The reply must reproduce each line below exactly.

######

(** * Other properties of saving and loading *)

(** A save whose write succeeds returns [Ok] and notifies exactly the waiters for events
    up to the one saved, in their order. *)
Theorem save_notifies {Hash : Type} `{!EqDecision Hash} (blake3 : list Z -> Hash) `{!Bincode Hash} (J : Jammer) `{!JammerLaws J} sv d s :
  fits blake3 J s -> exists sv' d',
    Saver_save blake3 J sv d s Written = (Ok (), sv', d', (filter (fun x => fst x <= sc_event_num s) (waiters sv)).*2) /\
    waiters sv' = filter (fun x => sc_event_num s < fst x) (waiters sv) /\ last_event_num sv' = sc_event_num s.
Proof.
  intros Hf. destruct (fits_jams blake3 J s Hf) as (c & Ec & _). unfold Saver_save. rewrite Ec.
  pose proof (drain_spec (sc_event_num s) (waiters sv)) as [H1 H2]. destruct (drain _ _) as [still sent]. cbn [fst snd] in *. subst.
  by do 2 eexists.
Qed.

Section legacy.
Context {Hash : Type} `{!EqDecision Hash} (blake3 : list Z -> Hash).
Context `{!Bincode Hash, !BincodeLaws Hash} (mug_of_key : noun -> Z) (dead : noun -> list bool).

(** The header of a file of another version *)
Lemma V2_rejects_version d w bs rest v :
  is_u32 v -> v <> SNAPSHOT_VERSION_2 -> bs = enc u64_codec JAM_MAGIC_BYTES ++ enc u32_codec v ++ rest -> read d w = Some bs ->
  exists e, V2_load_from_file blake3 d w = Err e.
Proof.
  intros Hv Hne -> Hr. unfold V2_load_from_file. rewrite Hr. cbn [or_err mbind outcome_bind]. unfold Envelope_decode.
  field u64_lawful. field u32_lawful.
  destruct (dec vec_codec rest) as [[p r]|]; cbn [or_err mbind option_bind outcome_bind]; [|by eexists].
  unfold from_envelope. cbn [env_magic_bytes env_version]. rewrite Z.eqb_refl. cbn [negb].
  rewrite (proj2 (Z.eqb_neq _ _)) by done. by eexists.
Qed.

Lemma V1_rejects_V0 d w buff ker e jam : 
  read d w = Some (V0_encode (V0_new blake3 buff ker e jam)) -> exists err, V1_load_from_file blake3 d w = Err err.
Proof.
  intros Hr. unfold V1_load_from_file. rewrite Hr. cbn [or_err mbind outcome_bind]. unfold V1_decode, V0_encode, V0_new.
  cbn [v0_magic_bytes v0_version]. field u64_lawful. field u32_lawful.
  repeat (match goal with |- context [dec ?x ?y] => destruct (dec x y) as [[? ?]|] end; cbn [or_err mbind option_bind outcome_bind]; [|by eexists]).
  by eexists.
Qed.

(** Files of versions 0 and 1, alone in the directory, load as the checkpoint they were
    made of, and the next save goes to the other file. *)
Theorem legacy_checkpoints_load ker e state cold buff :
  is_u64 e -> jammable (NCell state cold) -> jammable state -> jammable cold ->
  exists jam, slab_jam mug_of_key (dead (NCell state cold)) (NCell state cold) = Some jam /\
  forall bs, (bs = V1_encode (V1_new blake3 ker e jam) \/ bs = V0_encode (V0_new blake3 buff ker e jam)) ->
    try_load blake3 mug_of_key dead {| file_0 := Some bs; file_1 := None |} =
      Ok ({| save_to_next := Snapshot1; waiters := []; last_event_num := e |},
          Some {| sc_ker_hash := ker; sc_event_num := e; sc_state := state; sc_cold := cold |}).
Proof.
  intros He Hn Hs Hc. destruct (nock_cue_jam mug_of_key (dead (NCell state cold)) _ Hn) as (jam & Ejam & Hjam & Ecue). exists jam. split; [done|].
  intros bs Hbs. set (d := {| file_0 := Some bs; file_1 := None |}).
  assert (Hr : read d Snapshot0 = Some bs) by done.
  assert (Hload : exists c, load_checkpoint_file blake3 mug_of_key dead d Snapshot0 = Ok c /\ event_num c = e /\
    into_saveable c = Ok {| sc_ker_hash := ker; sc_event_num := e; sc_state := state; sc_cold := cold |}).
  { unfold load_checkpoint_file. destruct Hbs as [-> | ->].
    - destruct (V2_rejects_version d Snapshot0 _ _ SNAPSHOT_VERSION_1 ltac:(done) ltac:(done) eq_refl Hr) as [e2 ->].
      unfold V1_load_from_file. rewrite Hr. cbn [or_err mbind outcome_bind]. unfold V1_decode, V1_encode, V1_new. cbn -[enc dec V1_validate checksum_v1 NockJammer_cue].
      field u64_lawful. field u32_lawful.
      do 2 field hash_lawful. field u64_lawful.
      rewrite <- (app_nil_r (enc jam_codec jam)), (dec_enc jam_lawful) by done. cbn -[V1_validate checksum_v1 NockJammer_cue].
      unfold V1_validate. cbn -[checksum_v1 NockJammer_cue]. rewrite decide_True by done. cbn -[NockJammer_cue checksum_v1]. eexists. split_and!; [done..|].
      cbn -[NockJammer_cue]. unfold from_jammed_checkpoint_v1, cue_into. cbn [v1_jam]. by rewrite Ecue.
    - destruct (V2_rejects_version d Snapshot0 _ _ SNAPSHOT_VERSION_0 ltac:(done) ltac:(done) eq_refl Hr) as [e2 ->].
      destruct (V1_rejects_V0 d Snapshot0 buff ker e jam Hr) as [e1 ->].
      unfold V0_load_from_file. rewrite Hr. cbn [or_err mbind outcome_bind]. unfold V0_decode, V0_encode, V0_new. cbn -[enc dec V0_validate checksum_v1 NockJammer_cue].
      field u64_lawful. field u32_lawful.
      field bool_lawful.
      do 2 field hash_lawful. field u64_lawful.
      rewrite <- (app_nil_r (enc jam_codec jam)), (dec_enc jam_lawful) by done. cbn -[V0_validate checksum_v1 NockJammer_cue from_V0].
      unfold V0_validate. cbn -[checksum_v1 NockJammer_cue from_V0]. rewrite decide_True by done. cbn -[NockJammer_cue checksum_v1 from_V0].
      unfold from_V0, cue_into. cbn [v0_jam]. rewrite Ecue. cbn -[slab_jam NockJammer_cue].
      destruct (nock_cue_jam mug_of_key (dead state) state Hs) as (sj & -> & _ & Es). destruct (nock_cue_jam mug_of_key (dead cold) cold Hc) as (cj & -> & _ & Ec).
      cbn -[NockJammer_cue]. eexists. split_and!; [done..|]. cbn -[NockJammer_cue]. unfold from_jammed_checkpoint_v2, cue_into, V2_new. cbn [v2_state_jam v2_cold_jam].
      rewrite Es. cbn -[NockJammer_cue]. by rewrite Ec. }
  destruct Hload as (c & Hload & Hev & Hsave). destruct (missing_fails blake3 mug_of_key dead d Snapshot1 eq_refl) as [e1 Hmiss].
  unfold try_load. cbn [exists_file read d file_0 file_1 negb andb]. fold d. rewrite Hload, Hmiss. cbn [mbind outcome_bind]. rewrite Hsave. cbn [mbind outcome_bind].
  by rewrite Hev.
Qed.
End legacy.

######

Completed task
(** * Other properties of saving and loading *)

(** A save whose write succeeds returns [Ok] and notifies exactly the waiters for events
    up to the one saved, in their order. *)
Theorem save_notifies {Hash : Type} `{!EqDecision Hash} (blake3 : list Z -> Hash) `{!Bincode Hash} (J : Jammer) `{!JammerLaws J} sv d s :
  fits blake3 J s -> exists sv' d',
    Saver_save blake3 J sv d s Written = (Ok (), sv', d', (filter (fun x => fst x <= sc_event_num s) (waiters sv)).*2) /\
    waiters sv' = filter (fun x => sc_event_num s < fst x) (waiters sv) /\ last_event_num sv' = sc_event_num s.
Proof.
  intros Hf. destruct (fits_jams blake3 J s Hf) as (c & Ec & _). unfold Saver_save. rewrite Ec.
  pose proof (drain_spec (sc_event_num s) (waiters sv)) as [H1 H2]. destruct (drain _ _) as [still sent]. cbn [fst snd] in *. subst.
  by do 2 eexists.
Qed.

Section legacy.
Context {Hash : Type} `{!EqDecision Hash} (blake3 : list Z -> Hash).
Context `{!Bincode Hash, !BincodeLaws Hash} (mug_of_key : noun -> Z) (dead : noun -> list bool).

(** The header of a file of another version *)
Lemma V2_rejects_version d w bs rest v :
  is_u32 v -> v <> SNAPSHOT_VERSION_2 -> bs = enc u64_codec JAM_MAGIC_BYTES ++ enc u32_codec v ++ rest -> read d w = Some bs ->
  exists e, V2_load_from_file blake3 d w = Err e.
Proof.
  intros Hv Hne -> Hr. unfold V2_load_from_file. rewrite Hr. cbn [or_err mbind outcome_bind]. unfold Envelope_decode.
  field u64_lawful. field u32_lawful.
  destruct (dec vec_codec rest) as [[p r]|]; cbn [or_err mbind option_bind outcome_bind]; [|by eexists].
  unfold from_envelope. cbn [env_magic_bytes env_version]. rewrite Z.eqb_refl. cbn [negb].
  rewrite (proj2 (Z.eqb_neq _ _)) by done. by eexists.
Qed.

Lemma V1_rejects_V0 d w buff ker e jam : 
  read d w = Some (V0_encode (V0_new blake3 buff ker e jam)) -> exists err, V1_load_from_file blake3 d w = Err err.
Proof.
  intros Hr. unfold V1_load_from_file. rewrite Hr. cbn [or_err mbind outcome_bind]. unfold V1_decode, V0_encode, V0_new.
  cbn [v0_magic_bytes v0_version]. field u64_lawful. field u32_lawful.
  repeat (match goal with |- context [dec ?x ?y] => destruct (dec x y) as [[? ?]|] end; cbn [or_err mbind option_bind outcome_bind]; [|by eexists]).
  by eexists.
Qed.

(** Files of versions 0 and 1, alone in the directory, load as the checkpoint they were
    made of, and the next save goes to the other file. *)
Theorem legacy_checkpoints_load ker e state cold buff :
  is_u64 e -> jammable (NCell state cold) -> jammable state -> jammable cold ->
  exists jam, slab_jam mug_of_key (dead (NCell state cold)) (NCell state cold) = Some jam /\
  forall bs, (bs = V1_encode (V1_new blake3 ker e jam) \/ bs = V0_encode (V0_new blake3 buff ker e jam)) ->
    try_load blake3 mug_of_key dead {| file_0 := Some bs; file_1 := None |} =
      Ok ({| save_to_next := Snapshot1; waiters := []; last_event_num := e |},
          Some {| sc_ker_hash := ker; sc_event_num := e; sc_state := state; sc_cold := cold |}).
Proof.
  intros He Hn Hs Hc. destruct (nock_cue_jam mug_of_key (dead (NCell state cold)) _ Hn) as (jam & Ejam & Hjam & Ecue). exists jam. split; [done|].
  intros bs Hbs. set (d := {| file_0 := Some bs; file_1 := None |}).
  assert (Hr : read d Snapshot0 = Some bs) by done.
  assert (Hload : exists c, load_checkpoint_file blake3 mug_of_key dead d Snapshot0 = Ok c /\ event_num c = e /\
    into_saveable c = Ok {| sc_ker_hash := ker; sc_event_num := e; sc_state := state; sc_cold := cold |}).
  { unfold load_checkpoint_file. destruct Hbs as [-> | ->].
    - destruct (V2_rejects_version d Snapshot0 _ _ SNAPSHOT_VERSION_1 ltac:(done) ltac:(done) eq_refl Hr) as [e2 ->].
      unfold V1_load_from_file. rewrite Hr. cbn [or_err mbind outcome_bind]. unfold V1_decode, V1_encode, V1_new. cbn -[enc dec V1_validate checksum_v1 NockJammer_cue].
      field u64_lawful. field u32_lawful.
      do 2 field hash_lawful. field u64_lawful.
      rewrite <- (app_nil_r (enc jam_codec jam)), (dec_enc jam_lawful) by done. cbn -[V1_validate checksum_v1 NockJammer_cue].
      unfold V1_validate. cbn -[checksum_v1 NockJammer_cue]. rewrite decide_True by done. cbn -[NockJammer_cue checksum_v1]. eexists. split_and!; [done..|].
      cbn -[NockJammer_cue]. unfold from_jammed_checkpoint_v1, cue_into. cbn [v1_jam]. by rewrite Ecue.
    - destruct (V2_rejects_version d Snapshot0 _ _ SNAPSHOT_VERSION_0 ltac:(done) ltac:(done) eq_refl Hr) as [e2 ->].
      destruct (V1_rejects_V0 d Snapshot0 buff ker e jam Hr) as [e1 ->].
      unfold V0_load_from_file. rewrite Hr. cbn [or_err mbind outcome_bind]. unfold V0_decode, V0_encode, V0_new. cbn -[enc dec V0_validate checksum_v1 NockJammer_cue].
      field u64_lawful. field u32_lawful.
      field bool_lawful.
      do 2 field hash_lawful. field u64_lawful.
      rewrite <- (app_nil_r (enc jam_codec jam)), (dec_enc jam_lawful) by done. cbn -[V0_validate checksum_v1 NockJammer_cue from_V0].
      unfold V0_validate. cbn -[checksum_v1 NockJammer_cue from_V0]. rewrite decide_True by done. cbn -[NockJammer_cue checksum_v1 from_V0].
      unfold from_V0, cue_into. cbn [v0_jam]. rewrite Ecue. cbn -[slab_jam NockJammer_cue].
      destruct (nock_cue_jam mug_of_key (dead state) state Hs) as (sj & -> & _ & Es). destruct (nock_cue_jam mug_of_key (dead cold) cold Hc) as (cj & -> & _ & Ec).
      cbn -[NockJammer_cue]. eexists. split_and!; [done..|]. cbn -[NockJammer_cue]. unfold from_jammed_checkpoint_v2, cue_into, V2_new. cbn [v2_state_jam v2_cold_jam].
      rewrite Es. cbn -[NockJammer_cue]. by rewrite Ec. }
  destruct Hload as (c & Hload & Hev & Hsave). destruct (missing_fails blake3 mug_of_key dead d Snapshot1 eq_refl) as [e1 Hmiss].
  unfold try_load. cbn [exists_file read d file_0 file_1 negb andb]. fold d. rewrite Hload, Hmiss. cbn [mbind outcome_bind]. rewrite Hsave. cbn [mbind outcome_bind].
  by rewrite Hev.
Qed.
End legacy.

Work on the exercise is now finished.